Arquitectura
civil: Un palacio de planta rectangular del siglo XVI,
que aprovecha la primitiva estructura medieval. La fachada del
mismo se divide en dos cuerpos más ático, levantados
en sillarejo con cadenas de sillar reforzando las esquinas.
A la altura del segundo cuerpo hay una ventana renacentista
con un doble arco ligeramente apuntado, protegida con una moldura
pentagonal en forma de baquetón triple. Muy cerca de
este palacio, se sitúa un torreón de origen medieval
y planta cuadrada, realizado en sillarejo. Conserva connotaciones
defensivas, con una fachada principal dividida en tres cuerpos
y ático, en los que de forma simétrica, se distribuyen
seis pequeñas ventanas rectangulares. Destacan el torreón,
la cornisa moldurada que separa los cuerpos, así como
la cubierta a cuatro aguas.
La
iglesia parroquial de San Andrés es un templo
de estilo protogótico del siglo XIII, cuyas obras se
prolongaron hasta el siglo XVI. Presenta una sencilla planta
de forma rectangular, que se prolonga hasta la zona del ábside
semicircular de origen románico. La nave se cubre mediante
cuatro tramos de bóveda de medio cañón
apuntada, separados por robustos arcos fajones y cuyo peso es
soportado por pilares. Al exterior el conjunto se presenta como
una construcción de traza horizontal, en la que se diferencian
la factura medieval realizada en sillarejo y los añadidos
posteriores efectuados en piedra de sillería. Entre los
elementos que configuran la estructura externa destaca la portada
del siglo XIII situada en la zona de la Epístola; se
trata de un pequeño conjunto formado por un arco apuntado,
sobre el que se superponen tres arquivoltas horizontales, decoradas
con motivos geométricos y vegetales.
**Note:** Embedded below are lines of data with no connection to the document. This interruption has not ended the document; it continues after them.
Lemma breaker_opens_at_threshold_witness :
  let w1 := (callSlow alwaysTimeout 1 initialWorld).2 in
  let w2 := (callSlow alwaysTimeout 2 w1).2 in
  let w3 := (callSlow alwaysTimeout 3 w2).2 in
  circuitOpen (breaker w1) = false ∧
  circuitOpen (breaker w2) = false ∧
  breaker w3 = mkBreaker FAILURE_THRESHOLD true 3 ∧
  (∀ now, now - 3 < OPEN_TIMEOUT_MS →
     callSlow alwaysTimeout now w3 =
       (Ok tt, with_res (mkRes 503 (headers (res w3)) (Some circuitOpenBody))
                 w3)) ∧
  (∀ now, OPEN_TIMEOUT_MS <= now - 3 →
     (issued w3 < issued (callSlow alwaysTimeout now w3).2)%nat).
Proof.
  apply (breaker_opens_at_threshold alwaysTimeout initialWorld 1 2 3).
  - reflexivity.
  - reflexivity.
  - intros k _. exists Timeout. reflexivity.
Defined.

Lemma probe_failure_counts_once_witness :
  let w1 := (callSlow alwaysTimeout 10000 trippedWorld).2 in
  let w2 := (callSlow alwaysTimeout 10001 w1).2 in
  let w3 := (callSlow alwaysTimeout 10002 w2).2 in
  breaker w1 = mkBreaker 1 false 10000 ∧
  status (res w1) = 504 ∧
  (∀ now', (issued w1 < issued (callSlow alwaysTimeout now' w1).2)%nat) ∧
  breaker w2 = mkBreaker 2 false 10001 ∧
  breaker w3 = mkBreaker FAILURE_THRESHOLD true 10002.
Proof.
  apply (probe_failure_counts_once alwaysTimeout trippedWorld 10000 10001 10002).
  - reflexivity.
  - vm_compute. discriminate.
  - intros k _. exists Timeout. reflexivity.
Defined.

(** C1 fails on the code: with the breaker open since time 0 and a downstream
    that always times out, the probe at 10000 fails and leaves the breaker
    closed; the call at 10001 is not answered 503. *)
Lemma probe_failure_does_not_reopen : ¬ probe_failure_reopens alwaysTimeout.
Proof.
  intros H.
  destruct (H trippedWorld 10000) as (Hopen & _).
  - reflexivity.
  - vm_compute. discriminate.
  - exists Timeout. reflexivity.
  - exists Timeout. reflexivity.
  - vm_compute in Hopen. discriminate.
Qed.

(** ** Claims on the resilient caller *)

Section CallerClaims.
Context (env : Env).

(** C8. [callSlowServiceWithRetry] issues at least one and at most two
    attempts, whatever the downstream does (the attempt budget of 2 is
    written into the function: one original, one retry).  If the operation
    always fails, the caller's failure is the failure of the second attempt
    and exactly two attempts were issued.  If the first attempt fails and the
    second succeeds, the caller returns that success after exactly two
    attempts, with one backoff sleep of 1000 ms in between. *)
Theorem retry_at_most_two_attempts w :
  let r := callSlowServiceWithRetry env w in
  (issued w < issued r.2 ≤ issued w + 2)%nat ∧
  ((∀ k, failsAt env k) →
     ∃ e, upstream env (S (issued w)) = Rejected e ∧
          r.1 = Throw (AxiosFailure e) ∧
          issued r.2 = (issued w + 2)%nat) ∧
  (∀ data, failsAt env (issued w) →
     upstream env (S (issued w)) = Resolved data →
     r.1 = Ok data ∧ issued r.2 = (issued w + 2)%nat ∧
     slept r.2 = 1000 :: slept w).
Proof.
  cbn zeta. split; [apply retry_issued_bounds|]. split.
  - intros Hall. destruct (Hall (issued w)) as [e1 H1].
    destruct (Hall (S (issued w))) as [e2 H2].
    exists e2. rewrite (retry_second _ _ _ H1), H2. cbn.
    repeat split. lia.
  - intros data [e1 H1] H2. rewrite (retry_second _ _ _ H1), H2. cbn.
    repeat split. lia.
Qed.

(** C4, as the code has it.  The caller has no classification of failures:
    whatever error the first attempt fails with, it logs one line ("First
    attempt failed, retrying once..."), sleeps 1000 ms once and issues exactly
    one second attempt, whose outcome is the caller's outcome. *)
Theorem retry_whatever_the_error w e :
  upstream env (issued w) = Rejected e →
  let r := callSlowServiceWithRetry env w in
  issued r.2 = (issued w + 2)%nat ∧
  slept r.2 = 1000 :: slept w ∧
  console r.2 = "First attempt failed, retrying once..." :: console w ∧
  r.1 = match upstream env (S (issued w)) with
        | Resolved data => Ok data
        | Rejected e2 => Throw (AxiosFailure e2)
        end.
Proof.
  intros H1. cbn zeta. rewrite (retry_second _ _ _ H1).
  destruct (upstream env (S (issued w))); cbn; repeat split; lia.
Qed.

End CallerClaims.

Lemma retry_at_most_two_attempts_witness :
  (∃ e, upstream alwaysTimeout 1 = Rejected e ∧
        (callSlowServiceWithRetry alwaysTimeout initialWorld).1
          = Throw (AxiosFailure e) ∧
        issued (callSlowServiceWithRetry alwaysTimeout initialWorld).2 = 2%nat) ∧
  (callSlowServiceWithRetry failsOnce initialWorld).1 = Ok slowPayload ∧
  issued (callSlowServiceWithRetry failsOnce initialWorld).2 = 2%nat ∧
  slept (callSlowServiceWithRetry failsOnce initialWorld).2 = [1000].
Proof.
  split.
  - apply (retry_at_most_two_attempts alwaysTimeout initialWorld).
    intros k. exists Timeout. reflexivity.
  - apply (retry_at_most_two_attempts failsOnce initialWorld).
    + exists Timeout. reflexivity.
    + reflexivity.
Defined.

Lemma retry_whatever_the_error_witness :
  issued (callSlowServiceWithRetry alwaysBadRequest initialWorld).2 = 2%nat ∧
  slept (callSlowServiceWithRetry alwaysBadRequest initialWorld).2 = [1000] ∧
  console (callSlowServiceWithRetry alwaysBadRequest initialWorld).2
    = ["First attempt failed, retrying once..."] ∧
  (callSlowServiceWithRetry alwaysBadRequest initialWorld).1
    = Throw (AxiosFailure (BadStatus 400)).
Proof.
  apply (retry_whatever_the_error alwaysBadRequest initialWorld (BadStatus 400)).
  reflexivity.
Defined.

(** C4 fails on the code: a 400 reply, not transient under [transientByKind],
    is retried all the same: two attempts are issued, not one. *)
Lemma permanent_error_is_retried :
  ¬ permanent_errors_not_retried alwaysBadRequest transientByKind.
Proof.
  intros H.
  destruct (H initialWorld (BadStatus 400)) as (_ & Hissued & _).
  - reflexivity.
  - reflexivity.
  - vm_compute in Hissued. discriminate.
Qed.

(** ** The sliding-window pipeline on the store *)

Lemma touch_not_expired now key s : expired now key (touch now key s) = false.
Proof.
  unfold touch. destruct (expired now key s) eqn:E; [|exact E].
  unfold expired, del. cbn. now rewrite lookup_delete_eq.
Qed.

Lemma touch_fixed now key s : expired now key s = false → touch now key s = s.
Proof. intros E. unfold touch. now rewrite E. Qed.

Lemma fresh_in_window now : ¬ in_range 0 (now - Sliding.WINDOW_MS) (pretty now, now).
Proof. unfold in_range, Sliding.WINDOW_MS. cbn. lia. Qed.

Lemma window_after_insert now key s :
  window_after now key s =
    <[pretty now := now]>
      (filter (λ e, ¬ in_range 0 (now - Sliding.WINDOW_MS) e)
              (zset_of key (touch now key s))).
Proof.
  unfold window_after. rewrite map_filter_insert_True; [reflexivity|].
  apply fresh_in_window.
Qed.

Lemma window_after_fresh now key s : window_after now key s !! pretty now = Some now.
Proof. rewrite window_after_insert. apply lookup_insert_eq. Qed.

Lemma window_after_nonempty now key s : window_after now key s ≠ ∅.
Proof.
  intros E. pose proof (window_after_fresh now key s) as H.
  rewrite E in H. now rewrite lookup_empty in H.
Qed.

(** What [exec] does to the store and what it replies. *)
Lemma slidingPipeline_run now key s :
  ∃ added removed,
    run_pipeline now (slidingPipeline now key) s =
      ([added; removed; slidingCount now key s; 1],
       mkStore (<[key := window_after now key s]> (zsets (touch now key s)))
               (counters (touch now key s))
               (<[key := now + 60000]> (deadlines (touch now key s)))).
Proof.
  pose proof (touch_not_expired now key s) as Hlive.
  set (s0 := touch now key s) in *.
  set (z1 := <[pretty now := now]> (zset_of key s0)).
  set (s1 := mkStore (<[key := z1]> (zsets s0)) (counters s0) (deadlines s0)).
  assert (E1 : (zadd now key now (pretty now) s).2 = s1) by reflexivity.
  assert (L1 : touch now key s1 = s1) by (apply touch_fixed; exact Hlive).
  assert (Z1 : zset_of key s1 = z1).
  { unfold zset_of, s1. cbn. now rewrite lookup_insert_eq. }
  set (s2 := mkStore (<[key := window_after now key s]> (zsets s0))
                     (counters s0) (deadlines s0)).
  assert (E2 : (zremrangebyscore now key 0 (now - Sliding.WINDOW_MS) s1).2 = s2).
  { unfold zremrangebyscore. rewrite L1, Z1. cbn [snd].
    change (filter _ z1) with (window_after now key s).
    destruct (decide (window_after now key s = ∅)) as [E|_];
      [now apply window_after_nonempty in E|].
    unfold s2, s1. cbn. now rewrite insert_insert_eq. }
  assert (L2 : touch now key s2 = s2) by (apply touch_fixed; exact Hlive).
  assert (Z2 : zset_of key s2 = window_after now key s).
  { unfold zset_of, s2. cbn. now rewrite lookup_insert_eq. }
  exists (zadd now key now (pretty now) s).1,
         (zremrangebyscore now key 0 (now - Sliding.WINDOW_MS) s1).1.
  unfold slidingPipeline, run_pipeline, run_command.
  destruct (zadd now key now (pretty now) s) as [a sa] eqn:Ea.
  cbn [fst snd] in *. subst sa.
  destruct (zremrangebyscore now key 0 (now - Sliding.WINDOW_MS) s1)
    as [r sr] eqn:Er.
  cbn [fst snd] in *. subst sr.
  unfold zcard. rewrite L2, Z2.
  unfold expire. rewrite L2.
  assert (X : exists_key key s2 = true).
  { unfold exists_key, s2. cbn. rewrite lookup_insert_eq.
    rewrite bool_decide_eq_true_2 by eauto. reflexivity. }
  rewrite X. reflexivity.
Qed.

Lemma record_store now key s :
  record now key s =
    mkStore (<[key := window_after now key s]> (zsets (touch now key s)))
            (counters (touch now key s))
            (<[key := now + 60000]> (deadlines (touch now key s))).
Proof.
  unfold record. destruct (slidingPipeline_run now key s) as (a & r & E).
  now rewrite E.
Qed.

Lemma record_zset now key s : zset_of key (record now key s) = window_after now key s.
Proof. rewrite record_store. unfold zset_of. cbn. now rewrite lookup_insert_eq. Qed.

(** Until the refreshed deadline passes, a later command finds the set as the
    request left it. *)
Lemma record_live now now' key s :
  now' <= now + 60000 →
  zset_of key (touch now' key (record now key s)) = window_after now key s.
Proof.
  intros H. rewrite touch_fixed; [apply record_zset|].
  rewrite record_store. unfold expired. cbn. rewrite lookup_insert_eq.
  apply Z.ltb_ge. exact H.
Qed.

(** ** The sliding-window limiter as a middleware *)

Section SlidingFacts.
Context (env : Env).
Un pequeño
pórtico del siglo XVI, cobija la portada, mediante un
gran arco rebajado que se alza sobre robustos pilares. A los
pies de la parroquia de San Andrés, se localiza la torre
de origen medieval. Se alza en sillarejo, con una sólida
estructura de base rectangular, sobre la que se prolonga una
doble apertura rebajada que efectúa las funciones de
campanario.
Ente los elementos
que configuran la decoración interna parroquial, destacan
las pinturas murales góticas, de estilo lineal, que decoran
el ábside semicircular románico. Se trata de unas
desconocidas pinturas, insertas longitudinalmente entre arquillos
de sección trilobulada. Aunque su conservación
no es buena y se ha perdido su primitiva riqueza cromática,
todavía se pueden contemplar y estudiar diferentes escenas
atribuidas al Juicio Final y a la vida de Cristo. En el interior
del templo, también se aloja un repertorio retablístico
con piezas de los siglos XVI y XIX.
El retablo mayor
se ubica en la zona del Presbiterio. Se trata de una pieza neogótica,
cuyo interés reside en las obras de imaginería
que alberga. Entre las mismas, destacan una talla de San Andrés
de estilo gótico del siglo XV y una imagen de San Pedro
de la segunda mitad del siglo XVI. Otros retablos de interés
son las piezas manieristas del siglo XVII, dedicadas a Santa
Ana y a la Virgen del Rosario, respectivamente.